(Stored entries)
::::

(** C10. With [usesfix] the title kept by the button already ends in
    [" OFF"], and the text set on a change of state is that title with
    [" ON"] or [" OFF"] appended once more: [T OFF ON] and [T OFF OFF],
    not [T ON] and [T OFF]. *)
Theorem ToggleButton_usesfix_text fuel (T s : string) e p i c w :
  w !! i = Some (with_text s (with_checked (negb c) (init T true e p))) ->
  title (init T true e p) = T +:+ " OFF"
  /\ exists w' b',
      setChecked (S (S fuel)) i c w = Some w' /\ w' !! i = Some b'
      /\ isChecked b' = c
      /\ text b' = T +:+ (if c then " OFF ON" else " OFF OFF")
      /\ text b' <> T +:+ (if c then " ON" else " OFF").
Proof.
  intros Hi. split; [reflexivity|]. destruct c.
  - destruct (setChecked_on fuel i w _ Hi eq_refl) as (w' & Hrun & Hon & _).
    exists w', (on (with_text s (with_checked false (init T true e p)))).
    split; [exact Hrun|]. split; [exact Hon|]. split; [reflexivity|].
    cbn. rewrite string_app_assoc. split; [reflexivity|].
    intros E. now apply String.app_inj in E.
  - exists (alter off i w), (off (with_text s (with_checked true (init T true e p)))).
    split; [apply setChecked_off|]. split; [now rewrite list_lookup_alter_eq, Hi|].
    split; [reflexivity|]. cbn. rewrite string_app_assoc. split; [reflexivity|].
    intros E. now apply String.app_inj in E.
Qed.

Lemma off_in_group p b : in_group p (off b) <-> in_group p b.
Proof.
  unfold in_group. destruct (off_fields b) as (_ & _ & -> & ->). tauto.
Qed.

Lemma on_in_group p b : in_group p (on b) <-> in_group p b.
Proof.
  unfold in_group. destruct (on_fields b) as (_ & _ & -> & ->). tauto.
Qed.

(** A state in which every button other than [i] is as before or [off]
    keeps the groups that had at most one button on, provided that [i],
    if it is on in a group, is either alone there or was on before. *)
Lemma at_most_one_on_step p i (P : ToggleButton.t -> bool) w w' :
  at_most_one_on p w ->
  (forall k, k <> i ->
     w' !! k = (fun bk => if P bk then off bk else bk) <$> w !! k) ->
  (forall bi, w' !! i = Some bi -> in_group p bi -> isChecked bi = true ->
     (exists b, w !! i = Some b /\ in_group p b /\ isChecked b = true)
     \/ (forall k bk, k <> i -> w' !! k = Some bk -> in_group p bk ->
          isChecked bk = false)) ->
  at_most_one_on p w'.
Proof.
  intros Hw Hrest Hi j k bj bk Hj Hk Gj Gk Cj Ck.
  assert (forall m bm, m <> i -> w' !! m = Some bm -> in_group p bm ->
            isChecked bm = true ->
            exists b, w !! m = Some b /\ in_group p b /\ isChecked b = true) as Hold.
  { intros m bm Hm Em Gm Cm. rewrite (Hrest m Hm) in Em.
    destruct (w !! m) as [b|]; [|discriminate]. cbn in Em. injection Em as <-.
    destruct (P b).
    - now rewrite off_unchecked in Cm.
    - eauto. }
  destruct (decide (j = k)) as [|Hjk]; [assumption|]. exfalso.
  assert (forall a c ba bc, a <> c -> w' !! a = Some ba -> w' !! c = Some bc ->
            in_group p ba -> in_group p bc ->
            isChecked ba = true -> isChecked bc = true -> c <> i -> False) as Hone.
  { intros a c ba bc Hac Ea Ec Ga Gc Ca Cc Hc.
    destruct (Hold c bc Hc Ec Gc Cc) as (bc0 & Ec0 & Gc0 & Cc0).
    destruct (decide (a = i)) as [->|Ha].
    - destruct (Hi ba Ea Ga Ca) as [(b0 & E0 & G0 & C0)|Halone].
      + apply Hac. apply (Hw i c b0 bc0); assumption.
      + rewrite (Halone c bc Hc Ec Gc) in Cc. discriminate.
    - destruct (Hold a ba Ha Ea Ga Ca) as (ba0 & Ea0 & Ga0 & Ca0).
      apply Hac. apply (Hw a c ba0 bc0); assumption. }
  destruct (decide (k = i)) as [->|Hk'].
  - apply (Hone i j bk bj); auto.
  - apply (Hone j k bj bk); auto.
Qed.

Lemma reachable_at_most_one_on w : reachable w -> forall p, at_most_one_on p w.
Proof.
  induction 1 as [w Hinit|w fuel i c w' Hreach IH Hrun]; intros p.
  - intros j k bj bk Hj _ _ _ Cj _. exfalso.
    rewrite Forall_lookup in Hinit.
    destruct (Hinit j bj Hj) as (ti & u & e & q & ->). discriminate.
  - apply (setChecked_more fuel (S (S fuel))) in Hrun; [|lia].
    destruct (w !! i) as [b|] eqn:Ei.
    2:{ rewrite setChecked_unfold, Ei in Hrun. injection Hrun as <-. apply IH. }
    destruct c; [destruct (isChecked b) eqn:Hc|].
    + rewrite (setChecked_same _ _ _ _ b Ei Hc) in Hrun. injection Hrun as <-.
      apply IH.
    + destruct (setChecked_on fuel i w b Ei Hc) as (w2 & Hrun2 & Hon & Hrest).
      rewrite Hrun in Hrun2. injection Hrun2 as <-.
      apply (at_most_one_on_step p i
               (fun bk => bool_decide (exclu b = true /\ is_Some (parent b)
                                       /\ exclu bk = true /\ parent bk = parent b))
               w w' (IH p) Hrest).
      intros bi Ebi Gbi _. right. intros k bk Hk Ek Gk.
      rewrite Hon in Ebi. injection Ebi as <-.
      apply (proj1 (on_in_group p b)) in Gbi.
      rewrite (Hrest k Hk) in Ek. destruct (w !! k) as [bk0|]; [|discriminate].
      cbn in Ek. injection Ek as <-. destruct Gbi as [Ge Gp].
      case_bool_decide as Hcond; [apply off_unchecked|]. exfalso. apply Hcond.
      destruct Gk as [Gke Gk]. rewrite Gp. split; [assumption|]. split; [eauto|].
      split; assumption.
    + rewrite setChecked_off in Hrun. injection Hrun as <-.
      apply (at_most_one_on_step p i (fun _ => false) w _ (IH p)).
      * intros k Hk. rewrite list_lookup_alter_ne by congruence.
        now destruct (w !! k).
      * intros bi Ebi _ Cbi. rewrite list_lookup_alter_eq, Ei in Ebi.
        injection Ebi as <-. now rewrite off_unchecked in Cbi.
Qed.

(** C1. In every state the buttons can be in, setting an exclusive button
    of parent [p] checked succeeds, leaves it checked and every other
    exclusive button of [p] unchecked; before and after, at most one
    exclusive button of [p] is checked. *)
Theorem ToggleButton_exclusive_group fuel w i b p :
  reachable w -> w !! i = Some b -> in_group p b ->
  exists w',
    setChecked (S (S fuel)) i true w = Some w'
    /\ isChecked <$> w' !! i = Some true
    /\ (forall k bk, k <> i -> w' !! k = Some bk -> in_group p bk ->
        isChecked bk = false)
    /\ at_most_one_on p w /\ at_most_one_on p w'.
Proof.
  intros Hreach Hi Gb.
  assert (exists w', setChecked (S (S fuel)) i true w = Some w') as [w' Hrun].
  { destruct (isChecked b) eqn:Hc.
    - exists w. now apply (setChecked_same _ _ _ _ b).
    - destruct (setChecked_on fuel i w b Hi Hc) as (w' & Hrun & _). eauto. }
  pose proof (reachable_at_most_one_on w Hreach p) as Hw.
  pose proof (reachable_at_most_one_on w'
                (reach_setChecked _ _ _ _ _ Hreach Hrun) p) as Hw'.
  exists w'. split; [exact Hrun|].
  assert (exists bi, w' !! i = Some bi /\ in_group p bi /\ isChecked bi = true)
    as (bi & Ebi & Gbi & Cbi).
  { destruct (isChecked b) eqn:Hc.
    - rewrite (setChecked_same _ _ _ _ b Hi Hc) in Hrun. injection Hrun as <-.
      eauto.
    - destruct (setChecked_on fuel i w b Hi Hc) as (w2 & Hrun2 & Hon & _).
      rewrite Hrun in Hrun2. injection Hrun2 as <-. exists (on b).
      split; [exact Hon|]. split; [now apply on_in_group|].
      unfold on. rewrite Hc. now destruct (usesfix b). }
  split; [now rewrite Ebi; cbn; rewrite Cbi|]. split; [|split; assumption].
  intros k bk Hk Ek Gk. destruct (isChecked bk) eqn:Ck; [|reflexivity].
  exfalso. apply Hk. apply (Hw' k i bk bi); assumption.
Qed.

Lemma ToggleButton_exclusive_group_witness :
  exists w',
    setChecked 2 1 true
      [init "a" false true (Some 0%nat); init "b" true true (Some 0%nat);
       init "c" false false (Some 0%nat)] = Some w'
    /\ isChecked <$> w' !! 1%nat = Some true
    /\ (forall k bk, k <> 1%nat -> w' !! k = Some bk -> in_group 0 bk ->
        isChecked bk = false)
    /\ at_most_one_on 0
         [init "a" false true (Some 0%nat); init "b" true true (Some 0%nat);
          init "c" false false (Some 0%nat)]
    /\ at_most_one_on 0 w'.
Proof.
  apply (ToggleButton_exclusive_group 0
           [init "a" false true (Some 0%nat); init "b" true true (Some 0%nat);
            init "c" false false (Some 0%nat)]
           1 (init "b" true true (Some 0%nat)) 0).
  - apply reach_init. repeat constructor; repeat eexists.
  - reflexivity.
  - split; reflexivity.
Defined.

Lemma ToggleButton_non_exclusive_frame_witness :
  exists w',
    setChecked 2 1 true
      [init "a" false true (Some 0%nat); init "c" false false (Some 0%nat)]
    = Some w'
    /\ isChecked <$> w' !! 1%nat = Some true
    /\ forall k, k <> 1%nat ->
        w' !! k
        = [init "a" false true (Some 0%nat); init "c" false false (Some 0%nat)] !! k.
Proof.
  apply (ToggleButton_non_exclusive_frame 0 1 true
           [init "a" false true (Some 0%nat); init "c" false false (Some 0%nat)]
           (init "c" false false (Some 0%nat))); reflexivity.
Defined.

Lemma ToggleButton_usesfix_text_witness :
  title (init "Box" true true (Some 0%nat)) = "Box OFF"
  /\ exists w' b',
      setChecked 2 0 true [init "Box" true true (Some 0%nat)] = Some w'
      /\ w' !! 0%nat = Some b' /\ isChecked b' = true
      /\ text b' = "Box OFF ON" /\ text b' <> "Box ON".
Proof.
  apply (ToggleButton_usesfix_text 0 "Box" "Box OFF" true (Some 0%nat) 0 true
           [init "Box" true true (Some 0%nat)]).
  reflexivity.
Defined.

(** Checking one exclusive button after another: the first goes off, and
    with [usesfix] its text says so. *)
Example exclusive_pair :
  (match setChecked 2 0 true
           [init "a" true true (Some 0%nat); init "b" true true (Some 0%nat)] with
   | Some w => setChecked 2 1 true w
   | None => None
   end)
  = Some [mk "a OFF" true true (Some 0%nat) "a OFF OFF" false;
          mk "b OFF" true true (Some 0%nat) "b OFF ON" true].
Proof. reflexivity. Qed.

End ToggleButton_facts.

(** ** RadioButtonPanel *)

Section RadioButtonPanel_facts.
Import Py Qt RadioButtonPanel.

Lemma radio_setChecked_unfold fuel q c p :
  setChecked (S fuel) q c p
  = match radioButtons p !! q with
    | None => Some p
    | Some b =>
        if bool_decide (isChecked b = c) then Some p
        else if negb c && bool_decide (queryCheckedButton p q = Some q)
        then Some p
        else
          let p1 := with_buttons (alter (with_checked c) q (radioButtons p)) p in
          match (if c then notifyChecked (setChecked fuel) q p1 else Some p1) with
          | None => None
          | Some p2 => onRadioButtonChanged (setChecked fuel) q p2
          end
    end.
Proof. reflexivity. Qed.
(** X5.  What [revise] does, read in the dictionary [d] it is called on.  A
    missing [xi] is a [KeyError]; on an empty domain nothing is looked up
    and nothing changes; otherwise [xj] and the table of [(xi, xj)] are
    looked up, each a [KeyError] if missing; if every value passes the
    test the call returns false and changes nothing; if not, a list
    domain is rebound to its passing values and the call returns true,
    and a domain that is a bare [str] raises [AttributeError] on
    [cp.remove].  No other exception is raised. *)
Theorem revise_outcome self a xi xj s d :
  nth_error (objs s) a = Some d ->
  revise self a xi xj s =
    match PyDict.get d xi with
    | None => (Raise (KeyError xi), s)
    | Some di =>
        match elems di with
        | [] => (Ret false, s)
        | _ :: _ =>
            match PyDict.get d xj with
            | None => (Raise (KeyError xj), s)
            | Some _ =>
                match PyDict.get (constraints self) xi with
                | None => (Raise (KeyError xi), s)
                | Some ci =>
                    match PyDict.get ci xj with
                    | None => (Raise (KeyError xj), s)
                    | Some _ =>
                        if forallb (supported self d xi xj) (elems di)
                        then (Ret false, s)
                        else
                          match di with
                          | PyList l =>
                              (Ret true,
                               with_objs s
                                 (update (objs s) a
                                    (PyDict.set d xi
                                       (PyList (filter (supported self d xi xj) l)))))
                          | PyStr _ => (Raise (AttributeError "remove"), s)
                          end
                    end
                end
            end
        end
    end.
Proof.
  intros Hd. destruct (PyDict.get d xi) as [di|] eqn:Hdi.
  2:{ unfold revise, bind at 1. now rewrite (getitem_run _ _ _ _ Hd), Hdi. }
  destruct (elems di) as [|x xs] eqn:He.
  { eapply revise_empty; eassumption. }
  destruct (is_some (PyDict.get d xj) && is_some (table self xi xj)) eqn:Hlk.
  - apply andb_true_iff in Hlk. destruct Hlk as [Hj Ht].
    destruct (PyDict.get d xj) as [dj|] eqn:Hdj; [|discriminate].
    pose proof Ht as Ht'. unfold table in Ht'.
    destruct (PyDict.get (constraints self) xi) as [ci|]; [|discriminate].
    destruct (PyDict.get ci xj) as [t|]; [|discriminate].
    assert (Hj' : is_some (PyDict.get d xj) = true) by now rewrite Hdj.
    destruct di as [l|s0].
    + rewrite (revise_list _ _ _ _ _ _ _ Hd Hdi Hj' Ht). simpl in He. rewrite <- He.
      simpl elems.
      destruct (forallb (supported self d xi xj) l) eqn:Hall; [|reflexivity].
      simpl. rewrite filter_all by assumption.
      now rewrite (rebind_same _ _ _ _ _ Hd Hdi).
    + rewrite (revise_str _ _ _ _ _ _ _ Hd Hdi Hj' Ht). rewrite <- He.
      reflexivity.
  - rewrite (revise_lookup _ _ _ _ _ _ _ _ _ Hd Hdi He Hlk).
    destruct (PyDict.get d xj) as [dj|]; [|reflexivity].
    simpl in Hlk. unfold table in Hlk.
    destruct (PyDict.get (constraints self) xi) as [ci|]; [|reflexivity].
    destruct (PyDict.get ci xj); [discriminate|reflexivity].
Qed.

::::

*ACTION ITEM*: What you write must be the entries restated word for word, from the opening line through the one holding "- exists (alter", with nothing else.

*WRITTEN RESPONSE*:
(** C10. With [usesfix] the title kept by the button already ends in
    [" OFF"], and the text set on a change of state is that title with
    [" ON"] or [" OFF"] appended once more: [T OFF ON] and [T OFF OFF],
    not [T ON] and [T OFF]. *)
Theorem ToggleButton_usesfix_text fuel (T s : string) e p i c w :
  w !! i = Some (with_text s (with_checked (negb c) (init T true e p))) ->
  title (init T true e p) = T +:+ " OFF"
  /\ exists w' b',
      setChecked (S (S fuel)) i c w = Some w' /\ w' !! i = Some b'
      /\ isChecked b' = c
      /\ text b' = T +:+ (if c then " OFF ON" else " OFF OFF")
      /\ text b' <> T +:+ (if c then " ON" else " OFF").
Proof.
  intros Hi. split; [reflexivity|]. destruct c.
  - destruct (setChecked_on fuel i w _ Hi eq_refl) as (w' & Hrun & Hon & _).
    exists w', (on (with_text s (with_checked false (init T true e p)))).
    split; [exact Hrun|]. split; [exact Hon|]. split; [reflexivity|].
    cbn. rewrite string_app_assoc. split; [reflexivity|].
    intros E. now apply String.app_inj in E.
  - exists (alter off i w), (off (with_text s (with_checked true (init T true e p)))).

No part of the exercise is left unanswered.